Eat Out to Help Out’s environmental impact

5 December, 2025

Remember Eat Out to Help Out (EOTHO), the government scheme introduced in 2020 to help revive the hospitality sector after lockdown? It did succeed in getting people back into restaurants, but new research shows it also inadvertently increased London’s air pollution. And also shone a light on a completely unexpected aspect of dining out.  

A recent study found that on EOTHO nights, levels of cooking-related particulates (fine pollution particles) surged across the city. Commercial cooking is generally overlooked in air-quality policy, even though it was first identified as a meaningful pollution source in London and Manchester more than 15 years ago. Current estimates suggest that around 8% of London’s particle pollution comes from commercial kitchens, potentially more when wood and charcoal cooking are considered. EOTHO simply made that invisible impact suddenly visible. 

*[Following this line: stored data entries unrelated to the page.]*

(** ** State *)

Record CtClient := mkCtClient {
  cc_me : option string;           (** [currentCaretakerId] (lines 89-96) *)
  cc_token : option string;
  cc_users : list Contact;
  cc_active : option Contact;
  cc_messages : list UiMsg;
  cc_ai : list AiMsg;
  cc_loading : bool;
  cc_socket : option nat;
  cc_socket_gen : nat;
  cc_load_gen : nat;
  cc_draft : string;
  cc_search : string;
  cc_showSidebar : bool;
}.

Inductive CtOutput :=
| CConnect (gen : nat) (token : string)
| CDisconnect (gen : nat)
| CEmitSend (gen : nat) (p : Payload)
| CPostUpdateProfile                          (** [POST /caretaker/updateProfile] *)
| CGetMessages (gen : nat) (id : string) (ty : string)
| CGetUsers
| CAiPost (history : list (string * string)).

(** ** Setters *)

Definition cc_set_users u st := mkCtClient (cc_me st) (cc_token st) u (cc_active st) (cc_messages st) (cc_ai st)
  (cc_loading st) (cc_socket st) (cc_socket_gen st) (cc_load_gen st) (cc_draft st) (cc_search st) (cc_showSidebar st).
Definition cc_set_active a st := mkCtClient (cc_me st) (cc_token st) (cc_users st) a (cc_messages st) (cc_ai st)
  (cc_loading st) (cc_socket st) (cc_socket_gen st) (cc_load_gen st) (cc_draft st) (cc_search st) (cc_showSidebar st).
Definition cc_set_messages m st := mkCtClient (cc_me st) (cc_token st) (cc_users st) (cc_active st) m (cc_ai st)
  (cc_loading st) (cc_socket st) (cc_socket_gen st) (cc_load_gen st) (cc_draft st) (cc_search st) (cc_showSidebar st).
Definition cc_set_ai a st := mkCtClient (cc_me st) (cc_token st) (cc_users st) (cc_active st) (cc_messages st) a
  (cc_loading st) (cc_socket st) (cc_socket_gen st) (cc_load_gen st) (cc_draft st) (cc_search st) (cc_showSidebar st).
Definition cc_set_loading b st := mkCtClient (cc_me st) (cc_token st) (cc_users st) (cc_active st) (cc_messages st) (cc_ai st)
  b (cc_socket st) (cc_socket_gen st) (cc_load_gen st) (cc_draft st) (cc_search st) (cc_showSidebar st).
Definition cc_set_socket s g st := mkCtClient (cc_me st) (cc_token st) (cc_users st) (cc_active st) (cc_messages st) (cc_ai st)
  (cc_loading st) s g (cc_load_gen st) (cc_draft st) (cc_search st) (cc_showSidebar st).
Definition cc_set_load_gen g st := mkCtClient (cc_me st) (cc_token st) (cc_users st) (cc_active st) (cc_messages st) (cc_ai st)
  (cc_loading st) (cc_socket st) (cc_socket_gen st) g (cc_draft st) (cc_search st) (cc_showSidebar st).
Definition cc_set_draft d st := mkCtClient (cc_me st) (cc_token st) (cc_users st) (cc_active st) (cc_messages st) (cc_ai st)
  (cc_loading st) (cc_socket st) (cc_socket_gen st) (cc_load_gen st) d (cc_search st) (cc_showSidebar st).
Definition cc_set_search t st := mkCtClient (cc_me st) (cc_token st) (cc_users st) (cc_active st) (cc_messages st) (cc_ai st)
  (cc_loading st) (cc_socket st) (cc_socket_gen st) (cc_load_gen st) (cc_draft st) t (cc_showSidebar st).
Definition cc_set_sidebar b st := mkCtClient (cc_me st) (cc_token st) (cc_users st) (cc_active st) (cc_messages st) (cc_ai st)
  (cc_loading st) (cc_socket st) (cc_socket_gen st) (cc_load_gen st) (cc_draft st) (cc_search st) b.

Section Screen.
(** [isMobile] (line 108): the window is narrower than 768 pixels. *)
Variable is_mobile : bool.

(** ** Effects *)

(** Mounting (lines 98-178): the state hooks, the socket effect
    ([if (!token) return]) and the users request. *)
Definition cc_mount (me token : option string) : CtClient * list CtOutput :=
  let st := mkCtClient me token [] None [] [] false None 0 0 "" "" true in
  match token with
  | Some t => if js_truthy t then (cc_set_socket (Some 1) 1 st, [CConnect 1 t; CGetUsers]) else (st, [CGetUsers])
  | None => (st, [CGetUsers])
  end.
(** For a user, the settings the page saves are the ones the next
    load of the page shows: [updateSettings] stores the payload's
    appearance and notifications, [getSettings] returns them, and the
    page takes them as its [settings] and its large-text mode. *)
Theorem settings_saved_then_loaded `{JsonCodec} db us i st st' :
  i ∈ u_id <$> users db ->
  let body := settings_body (sp_ctx st) (sv_notif (sp_settings st)) in
  let us' := (update_settings db us (Some i) body).1 in
  get_settings db us' (Some i) = Ok body /\
  sp_settings (sp_on_settings st' (Some body)).1 = body /\
  tc_largeText (sp_ctx (sp_on_settings st' (Some body)).1) = tc_largeText (sp_ctx st).
Proof.
  intros Hi body us'. apply list_elem_of_fmap in Hi as (u & -> & Hu).
  assert (Hf : exists v, find_user (u_id u) (users db) = Some v) by
    (destruct (find_user (u_id u) (users db)) eqn:E; [by eexists|];
     apply find_None_Forall, Forall_forall with (x := u) in E; [|done]; by rewrite String.eqb_refl in E).
  destruct Hf as [v Hv]. subst us'. unfold get_settings, update_settings. rewrite Hv. simpl.
  split_and!; [|done|done]. unfold UserSettings in *. by simplify_map_eq.
Qed.

Section Invariant.
Context `{JsonCodec}.

(** The theme provider keeps the appearance in [localStorage]: if
    the stored theme, colour, font and accessibility agree with the
    context when the page opens, they agree after any sequence of events
    on the page (loading the server's settings, the appearance and
    accessibility controls, the profile and privacy flows, logout). *)
Theorem theme_preferences_stored st es : theme_stored st -> theme_stored (sp_run st es).1.
Proof.
  revert st. induction es as [|e es IH]; intros st Hst; simpl; [done|].
  assert (Hs1 : theme_stored (sp_step st e).1).
  { destruct (sp_step_store st e) as [[s0 Hs0]|[Hc Hk]]; intros k Hin.
    - rewrite Hs0. by apply theme_effect_keys.
    - destruct (theme_key_not_session k Hin). rewrite Hk, Hc by done. by apply Hst. }
  destruct (sp_step st e) as [s1 o1]. specialize (IH s1 Hs1). by destruct (sp_run s1 es).
Qed.

End Invariant.

End SettingsTheorems.

(** ** A concrete codec, for the examples

    Each character of a key or value is written after an ["x"], each
    string ends with a ["y"], the object with a ["z"]. *)

Module DemoJson.

Definition enc_str (s : string) : list ascii :=
  List.flat_map (fun c => ["x"%char; c]) (list_ascii_of_string s) ++ ["y"%char].

Definition enc_pairs (l : list (string * string)) : list ascii :=
  List.flat_map (fun kv => enc_str kv.1 ++ enc_str kv.2) l ++ ["z"%char].

Fixpoint dec (l : list ascii) (cur : list ascii) (k : option string) (acc : list (string * string))
    : option (list (string * string)) :=
  match l with
  | "x"%char :: c :: l' => dec l' (cur ++ [c]) k acc
  | "y"%char :: l' =>
      match k with
      | None => dec l' [] (Some (string_of_list_ascii cur)) acc
      | Some key => dec l' [] None (acc ++ [(key, string_of_list_ascii cur)])
      end
  | ["z"%char] => match cur, k with [], None => Some acc | _, _ => None end
  | _ => None
  end.

#[export] Instance demo_json : JsonCodec := {|
  json_stringify o := string_of_list_ascii (enc_pairs (map_to_list o));
  json_parse s := (fun l => list_to_map l) <$> dec (list_ascii_of_string s) [] None [];
|}.

Lemma dec_str s rest cur k acc :
  dec (List.flat_map (fun c => ["x"%char; c]) (list_ascii_of_string s) ++ "y"%char :: rest) cur k acc =
  dec ("y"%char :: rest) (cur ++ list_ascii_of_string s) k acc.
Proof.
  revert cur. induction s as [|c s IH]; intros cur; simpl; [by rewrite app_nil_r|].
  rewrite IH. by rewrite <- app_assoc.
Qed.

Lemma dec_pairs l acc : dec (enc_pairs l) [] None acc = Some (acc ++ l).
Proof.
  revert acc. induction l as [|[k v] l IH]; intros acc; [by rewrite app_nil_r|].
  unfold enc_pairs in *. cbn [List.flat_map]. unfold enc_str. rewrite <- !app_assoc. cbn [app].
  rewrite dec_str. cbn [dec app]. rewrite string_of_list_ascii_of_string, dec_str. cbn [dec app].
  rewrite string_of_list_ascii_of_string, IH. by rewrite <- app_assoc.
Qed.

#[export] Instance demo_json_laws : JsonCodecLaws.
Proof.
  split.
  - intros o. simpl. rewrite list_ascii_of_string_of_list_ascii, dec_pairs. simpl.
    by rewrite list_to_map_to_list.
  - intros o. simpl. unfold enc_pairs. by destruct (List.flat_map _ _).
Qed.

End DemoJson.

Module SettingsWitness.
Import Codec AccountWitness OtpWitness DemoJson SettingsLemmas SettingsTheorems.

#[local] Instance bcrypt_2a'' : Bcrypt := demo_bcrypt "$2a$".

Definition w_ctx : ThemeCtx := mkThemeCtx "light" "blue" "default" false false.
Definition w_user_obj : gmap string string := <["email" := "carl@example.org"]> (<["name" := "Carl"]> ∅).

(** Carl's session: a caretaker token, the stored account, the theme keys. *)
Definition w_store : Storage :=
  write_user w_user_obj (set_item "userType" "caretaker" (set_item "token" "tokC" (theme_effect w_ctx ∅))).

Definition w_sp : SettingsScreen :=
  mkSettingsScreen w_store w_ctx "privacy" false false false (mkSpProfile "Carl" "carl@example.org" "")
    default_settings_val "Carl B." "pic" (mkPwdForm true "" false false "123456" "newpass1" "newpass1")
    (mkEmailForm false "" false false "new@example.org" "") None None.

Lemma caretaker_profile_save_not_persisted_witness :
  let st1 := (sp_save_profile w_sp).1 in
  (sp_save_profile w_sp).2 = [SPutUpdateBasic (sp_name w_sp) (sp_photo w_sp)] /\
  update_basic_profile w_db1 (caller_id w_carer) (sp_name w_sp) (sp_photo w_sp) = (w_db1, Ok None) /\
  (sp_on_basic st1 true).2 = [SAlert "Profile updated successfully"] /\
  p_name (sp_profile (sp_on_basic st1 true).1) = sp_name w_sp /\
  read_user (sp_store (sp_on_basic st1 true).1) =
    Some (<["photo" := sp_photo w_sp]> (<["name" := sp_name w_sp]> w_user_obj)).
Proof. refine (caretaker_profile_save_not_persisted w_db1 (caller_id w_carer) w_sp w_user_obj _ _); concrete. Defined.

Lemma logout_keeps_caretaker_type_witness :
  let s1 := sp_store (sp_logout w_sp).1 in
  (sp_logout w_sp).2 = [SNavigate "/login"] /\
  navigate 1 s1 "/login" = Some LoginPage /\
  get_item "userType" s1 = Some "caretaker"%string /\
  navigate 2 (register_page_google "tokU" "{}" s1) "/home" = Some CarehomePage /\
  navigate 1 (register_page_google "tokU" "{}" s1) "/caretaker/settings" = Some CaresettingsPage.
Proof. refine (logout_keeps_caretaker_type w_sp "tokU" "{}" _ _); concrete. Defined.

(** Carl asks for an e-mail change, then confirms it with the code mailed to him. *)
Definition w_email_db : AccDb := (request_email_change w_db1 (Some w_carer) (Some "new@example.org") 7 true).1.

Lemma caretaker_email_change_not_persisted_witness :
  (confirm_email_change w_email_db (Some w_carer) (Some (generate_otp 7))).2 = Ok "new@example.org"%string /\
  let res := confirm_email_change w_email_db (Some w_carer) (Some (generate_otp 7)) in
  let st' := (sp_on_confirm w_sp (confirm_resp res.2)).1 in
  users res.1 = users w_email_db /\
  (forall ne, res.2 = Ok ne ->
     em_status (sp_email st') = "Email changed successfully."%string /\ p_email (sp_profile st') = ne /\
     read_user (sp_store st') = Some (<["email" := ne]> w_user_obj)).
Proof.
  split; [concrete|].
  refine (caretaker_email_change_not_persisted w_email_db w_carer (generate_otp 7) w_sp w_user_obj _ _); concrete.
Defined.

Lemma privacy_requests_pass_server_checks_witness :
  (sp_submit_reset w_sp).2 = [SPostReset "123456" "newpass1"] /\
  (sp_submit_email w_sp).2 = [SPostRequestEmail "new@example.org"] /\
  (forall c p : string, SPostReset c p ∈ (sp_submit_reset w_sp).2 ->
     p = pw_confirm (sp_pwd w_sp) /\
     reset_begin w_db1 (Some w_carer) (Some c) (Some p) 3 <> Err (400, "OTP and newPassword required") /\
     reset_begin w_db1 (Some w_carer) (Some c) (Some p) 3 <> Err (400, "Password must be at least 6 characters")) /\
  (forall e : string, SPostRequestEmail e ∈ (sp_submit_email w_sp).2 ->
     (request_email_change w_db1 (Some w_carer) (Some e) 7 true).2 <> Err (400, "Enter a valid new email address.")).
Proof.
  split; [concrete|]. split; [concrete|].
  exact (privacy_requests_pass_server_checks w_sp w_db1 w_carer 3 7 true).
Defined.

But the real story here is around how our understanding of impact shifts over time, even when business activity itself stays largely the same. Thousands of restaurants didn’t suddenly change their equipment or menus in August 2020; what changed was the context, the scale of activity, and, crucially, our understanding of its effects.  

This is a reminder that impact isn’t a static checklist. It evolves as new evidence emerges, as behaviours shift, and as we learn to see familiar activities through a different lens. For hospitality businesses, this may mean reconsidering what “material impact” really includes. For everyone else, it’s a nudge to stay open to re-examining long-held assumptions.